* Work required
Give the lines below again exactly, starting with the line that holds "(** ** The invariant of the table *)" and going on through the line that holds "match c.2 with".

[Saved data entries]
::::::::

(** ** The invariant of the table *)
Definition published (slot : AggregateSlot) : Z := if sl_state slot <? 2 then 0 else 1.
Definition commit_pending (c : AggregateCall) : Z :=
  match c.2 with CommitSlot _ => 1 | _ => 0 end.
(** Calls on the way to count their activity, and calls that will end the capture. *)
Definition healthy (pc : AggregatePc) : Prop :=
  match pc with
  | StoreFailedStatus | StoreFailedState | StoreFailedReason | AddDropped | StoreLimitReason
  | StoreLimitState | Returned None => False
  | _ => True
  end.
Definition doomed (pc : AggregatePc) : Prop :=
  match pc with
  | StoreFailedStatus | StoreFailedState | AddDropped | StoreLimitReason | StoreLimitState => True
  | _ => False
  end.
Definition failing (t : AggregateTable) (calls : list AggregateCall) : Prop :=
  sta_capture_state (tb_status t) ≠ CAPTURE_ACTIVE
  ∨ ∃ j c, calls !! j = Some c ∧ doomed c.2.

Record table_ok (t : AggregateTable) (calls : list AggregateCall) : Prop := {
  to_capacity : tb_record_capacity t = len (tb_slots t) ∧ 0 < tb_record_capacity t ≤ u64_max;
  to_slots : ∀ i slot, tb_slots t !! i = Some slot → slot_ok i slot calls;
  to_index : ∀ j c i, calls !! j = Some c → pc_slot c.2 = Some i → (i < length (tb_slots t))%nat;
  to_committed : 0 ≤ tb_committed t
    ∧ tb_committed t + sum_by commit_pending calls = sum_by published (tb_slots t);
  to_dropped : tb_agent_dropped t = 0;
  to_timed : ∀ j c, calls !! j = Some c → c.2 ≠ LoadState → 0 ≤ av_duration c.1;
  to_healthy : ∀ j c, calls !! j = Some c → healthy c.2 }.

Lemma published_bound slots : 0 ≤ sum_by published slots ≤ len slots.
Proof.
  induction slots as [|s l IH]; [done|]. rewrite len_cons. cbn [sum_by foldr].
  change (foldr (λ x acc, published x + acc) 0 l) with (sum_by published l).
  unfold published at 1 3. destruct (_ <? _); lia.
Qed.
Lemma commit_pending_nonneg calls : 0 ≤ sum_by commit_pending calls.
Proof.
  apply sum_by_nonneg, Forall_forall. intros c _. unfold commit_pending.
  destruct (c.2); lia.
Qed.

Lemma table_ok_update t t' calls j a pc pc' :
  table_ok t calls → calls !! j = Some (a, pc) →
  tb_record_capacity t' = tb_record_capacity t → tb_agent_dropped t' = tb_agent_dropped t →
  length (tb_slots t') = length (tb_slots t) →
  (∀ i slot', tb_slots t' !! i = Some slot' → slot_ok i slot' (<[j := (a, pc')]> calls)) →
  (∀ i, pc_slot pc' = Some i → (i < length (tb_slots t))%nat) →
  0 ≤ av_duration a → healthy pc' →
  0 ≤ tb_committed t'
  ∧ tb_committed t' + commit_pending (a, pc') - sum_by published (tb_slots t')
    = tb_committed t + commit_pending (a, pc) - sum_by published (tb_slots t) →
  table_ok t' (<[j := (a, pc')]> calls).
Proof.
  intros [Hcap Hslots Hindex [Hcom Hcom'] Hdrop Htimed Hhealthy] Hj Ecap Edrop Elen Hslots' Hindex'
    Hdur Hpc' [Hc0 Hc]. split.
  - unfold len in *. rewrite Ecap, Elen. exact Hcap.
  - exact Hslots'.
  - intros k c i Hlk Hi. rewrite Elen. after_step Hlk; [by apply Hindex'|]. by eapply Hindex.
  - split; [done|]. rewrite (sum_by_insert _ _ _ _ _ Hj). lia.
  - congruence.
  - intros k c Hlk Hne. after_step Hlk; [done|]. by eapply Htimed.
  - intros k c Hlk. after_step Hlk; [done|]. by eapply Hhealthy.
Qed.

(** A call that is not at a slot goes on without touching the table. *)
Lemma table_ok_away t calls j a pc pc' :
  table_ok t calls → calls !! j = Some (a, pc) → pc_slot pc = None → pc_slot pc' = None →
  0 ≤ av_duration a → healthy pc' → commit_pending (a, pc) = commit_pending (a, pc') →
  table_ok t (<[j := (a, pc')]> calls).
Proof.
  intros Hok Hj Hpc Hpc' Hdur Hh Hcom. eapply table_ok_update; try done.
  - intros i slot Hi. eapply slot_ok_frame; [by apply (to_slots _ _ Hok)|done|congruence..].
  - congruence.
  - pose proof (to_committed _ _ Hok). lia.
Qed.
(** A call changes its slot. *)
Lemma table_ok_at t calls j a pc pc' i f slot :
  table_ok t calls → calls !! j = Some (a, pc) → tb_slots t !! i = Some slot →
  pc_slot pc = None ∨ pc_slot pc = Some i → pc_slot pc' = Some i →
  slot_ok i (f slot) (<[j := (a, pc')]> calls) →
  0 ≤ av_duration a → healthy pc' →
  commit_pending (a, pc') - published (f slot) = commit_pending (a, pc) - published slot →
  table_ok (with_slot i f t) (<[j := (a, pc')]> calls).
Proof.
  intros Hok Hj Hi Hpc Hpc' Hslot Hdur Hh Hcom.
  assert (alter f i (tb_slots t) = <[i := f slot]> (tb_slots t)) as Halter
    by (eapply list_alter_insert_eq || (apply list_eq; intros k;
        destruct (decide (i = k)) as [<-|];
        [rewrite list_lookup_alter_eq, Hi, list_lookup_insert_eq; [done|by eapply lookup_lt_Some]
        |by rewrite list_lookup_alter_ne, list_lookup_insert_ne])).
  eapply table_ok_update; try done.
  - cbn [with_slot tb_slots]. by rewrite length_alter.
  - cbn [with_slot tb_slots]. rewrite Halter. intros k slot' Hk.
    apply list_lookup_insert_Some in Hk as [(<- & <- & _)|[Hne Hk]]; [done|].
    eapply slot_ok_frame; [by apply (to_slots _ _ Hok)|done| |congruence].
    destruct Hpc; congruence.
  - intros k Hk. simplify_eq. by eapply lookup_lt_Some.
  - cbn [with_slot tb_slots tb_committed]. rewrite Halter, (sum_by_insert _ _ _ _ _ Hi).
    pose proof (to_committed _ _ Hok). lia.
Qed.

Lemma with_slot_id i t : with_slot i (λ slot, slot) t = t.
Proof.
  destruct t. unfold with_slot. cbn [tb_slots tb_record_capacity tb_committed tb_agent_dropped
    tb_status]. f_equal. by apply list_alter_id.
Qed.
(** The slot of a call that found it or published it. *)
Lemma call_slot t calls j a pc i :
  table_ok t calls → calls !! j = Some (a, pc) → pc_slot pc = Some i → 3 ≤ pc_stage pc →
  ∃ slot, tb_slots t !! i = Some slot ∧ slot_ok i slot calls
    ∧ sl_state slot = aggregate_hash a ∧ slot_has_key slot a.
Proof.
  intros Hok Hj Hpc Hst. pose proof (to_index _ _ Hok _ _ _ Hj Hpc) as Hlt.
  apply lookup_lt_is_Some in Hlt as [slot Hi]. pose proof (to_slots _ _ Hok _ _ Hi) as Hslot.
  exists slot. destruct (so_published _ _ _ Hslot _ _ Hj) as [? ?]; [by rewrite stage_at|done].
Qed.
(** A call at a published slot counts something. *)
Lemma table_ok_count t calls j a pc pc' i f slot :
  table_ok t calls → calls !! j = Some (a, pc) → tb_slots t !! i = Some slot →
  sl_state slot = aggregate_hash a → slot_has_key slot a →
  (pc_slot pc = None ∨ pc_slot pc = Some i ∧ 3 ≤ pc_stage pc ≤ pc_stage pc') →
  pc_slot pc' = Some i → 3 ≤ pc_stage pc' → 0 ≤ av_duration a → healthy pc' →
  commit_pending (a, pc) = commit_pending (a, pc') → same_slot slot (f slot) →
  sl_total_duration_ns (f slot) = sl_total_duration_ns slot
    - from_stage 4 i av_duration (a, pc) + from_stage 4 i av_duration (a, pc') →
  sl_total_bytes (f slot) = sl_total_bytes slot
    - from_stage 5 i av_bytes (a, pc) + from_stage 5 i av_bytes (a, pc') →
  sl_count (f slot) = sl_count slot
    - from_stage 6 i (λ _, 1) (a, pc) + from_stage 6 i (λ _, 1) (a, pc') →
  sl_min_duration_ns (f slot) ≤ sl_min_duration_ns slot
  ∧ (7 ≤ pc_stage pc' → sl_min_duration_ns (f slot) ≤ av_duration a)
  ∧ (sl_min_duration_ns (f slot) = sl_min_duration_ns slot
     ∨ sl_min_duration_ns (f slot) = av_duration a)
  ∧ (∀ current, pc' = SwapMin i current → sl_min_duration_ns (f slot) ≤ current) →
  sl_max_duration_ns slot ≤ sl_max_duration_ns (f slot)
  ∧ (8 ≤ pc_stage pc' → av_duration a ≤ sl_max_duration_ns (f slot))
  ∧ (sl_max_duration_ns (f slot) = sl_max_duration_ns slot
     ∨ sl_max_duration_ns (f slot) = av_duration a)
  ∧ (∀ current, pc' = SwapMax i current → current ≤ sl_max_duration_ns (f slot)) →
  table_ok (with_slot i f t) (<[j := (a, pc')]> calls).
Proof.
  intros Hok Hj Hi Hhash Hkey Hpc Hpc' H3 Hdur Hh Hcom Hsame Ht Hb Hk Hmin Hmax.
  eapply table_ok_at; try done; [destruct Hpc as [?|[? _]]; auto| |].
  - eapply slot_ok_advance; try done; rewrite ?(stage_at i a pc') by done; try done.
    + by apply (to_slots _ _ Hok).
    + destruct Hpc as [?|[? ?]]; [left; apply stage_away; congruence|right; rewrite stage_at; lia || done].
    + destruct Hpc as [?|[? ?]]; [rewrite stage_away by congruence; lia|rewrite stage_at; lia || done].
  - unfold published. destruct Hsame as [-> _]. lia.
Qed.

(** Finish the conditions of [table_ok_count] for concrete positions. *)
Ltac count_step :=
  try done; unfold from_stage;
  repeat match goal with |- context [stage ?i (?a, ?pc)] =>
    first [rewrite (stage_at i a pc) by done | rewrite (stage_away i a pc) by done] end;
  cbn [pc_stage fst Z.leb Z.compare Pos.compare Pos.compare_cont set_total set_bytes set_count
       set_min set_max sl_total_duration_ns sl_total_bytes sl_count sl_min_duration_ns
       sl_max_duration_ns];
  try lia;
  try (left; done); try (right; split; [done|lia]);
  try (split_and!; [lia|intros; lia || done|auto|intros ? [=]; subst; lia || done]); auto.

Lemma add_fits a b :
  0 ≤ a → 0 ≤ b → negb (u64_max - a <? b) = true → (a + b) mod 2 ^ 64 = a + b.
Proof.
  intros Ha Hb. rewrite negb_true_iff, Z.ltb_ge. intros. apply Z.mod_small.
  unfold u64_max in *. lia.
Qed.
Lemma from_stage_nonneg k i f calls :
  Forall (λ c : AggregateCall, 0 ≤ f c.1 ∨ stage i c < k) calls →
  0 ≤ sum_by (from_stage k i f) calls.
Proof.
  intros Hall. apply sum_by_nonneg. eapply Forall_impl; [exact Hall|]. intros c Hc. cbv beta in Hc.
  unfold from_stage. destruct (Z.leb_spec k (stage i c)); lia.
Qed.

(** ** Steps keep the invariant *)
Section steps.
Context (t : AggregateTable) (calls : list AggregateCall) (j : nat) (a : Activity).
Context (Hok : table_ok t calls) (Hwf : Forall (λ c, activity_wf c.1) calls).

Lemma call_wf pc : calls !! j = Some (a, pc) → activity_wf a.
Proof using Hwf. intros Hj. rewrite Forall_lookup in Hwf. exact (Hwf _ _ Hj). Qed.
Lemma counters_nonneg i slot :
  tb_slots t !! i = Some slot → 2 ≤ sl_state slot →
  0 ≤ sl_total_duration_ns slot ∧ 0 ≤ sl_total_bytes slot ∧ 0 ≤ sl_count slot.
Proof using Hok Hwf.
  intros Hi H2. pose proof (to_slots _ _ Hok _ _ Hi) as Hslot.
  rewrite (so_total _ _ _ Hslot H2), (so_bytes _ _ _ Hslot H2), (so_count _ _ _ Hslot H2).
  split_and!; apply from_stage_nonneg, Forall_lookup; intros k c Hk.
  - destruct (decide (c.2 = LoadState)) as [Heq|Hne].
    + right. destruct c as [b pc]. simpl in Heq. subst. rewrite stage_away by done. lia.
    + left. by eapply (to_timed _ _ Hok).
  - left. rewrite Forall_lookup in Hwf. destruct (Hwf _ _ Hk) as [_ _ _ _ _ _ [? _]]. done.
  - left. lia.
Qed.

::::::::

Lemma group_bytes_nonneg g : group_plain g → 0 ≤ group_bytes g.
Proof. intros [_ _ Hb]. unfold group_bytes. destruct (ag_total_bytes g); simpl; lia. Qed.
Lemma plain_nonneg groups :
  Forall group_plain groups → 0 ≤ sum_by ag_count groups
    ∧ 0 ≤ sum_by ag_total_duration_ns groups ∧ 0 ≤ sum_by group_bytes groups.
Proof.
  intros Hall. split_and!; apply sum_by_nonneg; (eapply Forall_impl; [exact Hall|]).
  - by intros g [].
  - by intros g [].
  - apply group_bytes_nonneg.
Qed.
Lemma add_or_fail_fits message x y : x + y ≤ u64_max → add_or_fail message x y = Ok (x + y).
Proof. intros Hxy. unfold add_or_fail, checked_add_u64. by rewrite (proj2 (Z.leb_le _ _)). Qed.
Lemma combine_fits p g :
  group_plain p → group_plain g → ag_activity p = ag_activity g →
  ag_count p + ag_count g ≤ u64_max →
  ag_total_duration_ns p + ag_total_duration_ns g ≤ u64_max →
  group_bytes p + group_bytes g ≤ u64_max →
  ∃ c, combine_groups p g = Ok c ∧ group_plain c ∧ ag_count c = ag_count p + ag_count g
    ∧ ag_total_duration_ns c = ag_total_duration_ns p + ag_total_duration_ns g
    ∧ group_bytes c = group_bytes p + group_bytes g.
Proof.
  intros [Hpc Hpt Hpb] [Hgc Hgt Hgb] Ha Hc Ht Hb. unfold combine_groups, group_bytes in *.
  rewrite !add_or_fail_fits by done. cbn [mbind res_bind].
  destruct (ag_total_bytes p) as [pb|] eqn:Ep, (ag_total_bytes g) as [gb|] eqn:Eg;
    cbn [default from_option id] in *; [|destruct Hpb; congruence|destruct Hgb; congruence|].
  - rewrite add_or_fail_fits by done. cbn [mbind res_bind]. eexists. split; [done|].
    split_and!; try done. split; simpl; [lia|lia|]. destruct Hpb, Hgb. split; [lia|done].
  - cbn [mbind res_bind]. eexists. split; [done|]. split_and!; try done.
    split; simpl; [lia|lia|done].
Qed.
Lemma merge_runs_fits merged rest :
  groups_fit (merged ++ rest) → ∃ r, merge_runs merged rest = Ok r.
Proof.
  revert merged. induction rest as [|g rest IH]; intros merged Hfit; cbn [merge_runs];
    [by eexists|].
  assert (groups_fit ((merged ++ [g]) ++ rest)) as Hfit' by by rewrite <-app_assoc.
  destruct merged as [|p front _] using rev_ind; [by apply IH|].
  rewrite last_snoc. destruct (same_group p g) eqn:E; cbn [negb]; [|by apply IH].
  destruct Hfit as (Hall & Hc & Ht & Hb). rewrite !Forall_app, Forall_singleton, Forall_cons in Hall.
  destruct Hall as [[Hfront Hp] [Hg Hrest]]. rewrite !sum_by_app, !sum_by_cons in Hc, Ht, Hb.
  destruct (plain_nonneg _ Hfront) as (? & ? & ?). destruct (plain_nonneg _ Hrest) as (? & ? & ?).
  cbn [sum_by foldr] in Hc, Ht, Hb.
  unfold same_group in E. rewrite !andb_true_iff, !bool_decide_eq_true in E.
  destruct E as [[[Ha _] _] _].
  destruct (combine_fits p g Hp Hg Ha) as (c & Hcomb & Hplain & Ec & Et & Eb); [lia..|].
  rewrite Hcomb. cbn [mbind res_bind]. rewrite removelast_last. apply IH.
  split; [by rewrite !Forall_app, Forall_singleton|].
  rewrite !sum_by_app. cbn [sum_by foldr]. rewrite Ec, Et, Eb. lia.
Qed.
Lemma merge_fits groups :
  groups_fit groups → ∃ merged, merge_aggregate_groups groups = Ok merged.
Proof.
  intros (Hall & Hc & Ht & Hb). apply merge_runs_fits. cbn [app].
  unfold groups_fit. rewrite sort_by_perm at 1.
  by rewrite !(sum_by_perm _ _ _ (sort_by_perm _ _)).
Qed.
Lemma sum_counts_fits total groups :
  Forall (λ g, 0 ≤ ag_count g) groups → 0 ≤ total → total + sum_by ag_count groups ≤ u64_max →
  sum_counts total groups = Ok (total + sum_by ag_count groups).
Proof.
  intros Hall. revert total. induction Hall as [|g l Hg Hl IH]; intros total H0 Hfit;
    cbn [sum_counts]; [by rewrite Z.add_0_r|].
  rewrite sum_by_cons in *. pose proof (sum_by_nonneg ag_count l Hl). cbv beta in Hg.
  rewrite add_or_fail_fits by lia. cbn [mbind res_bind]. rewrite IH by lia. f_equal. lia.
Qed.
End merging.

::::::::

* Answer for the task
(** ** The invariant of the table *)
Definition published (slot : AggregateSlot) : Z := if sl_state slot <? 2 then 0 else 1.
Definition commit_pending (c : AggregateCall) : Z :=
  match c.2 with CommitSlot _ => 1 | _ => 0 end.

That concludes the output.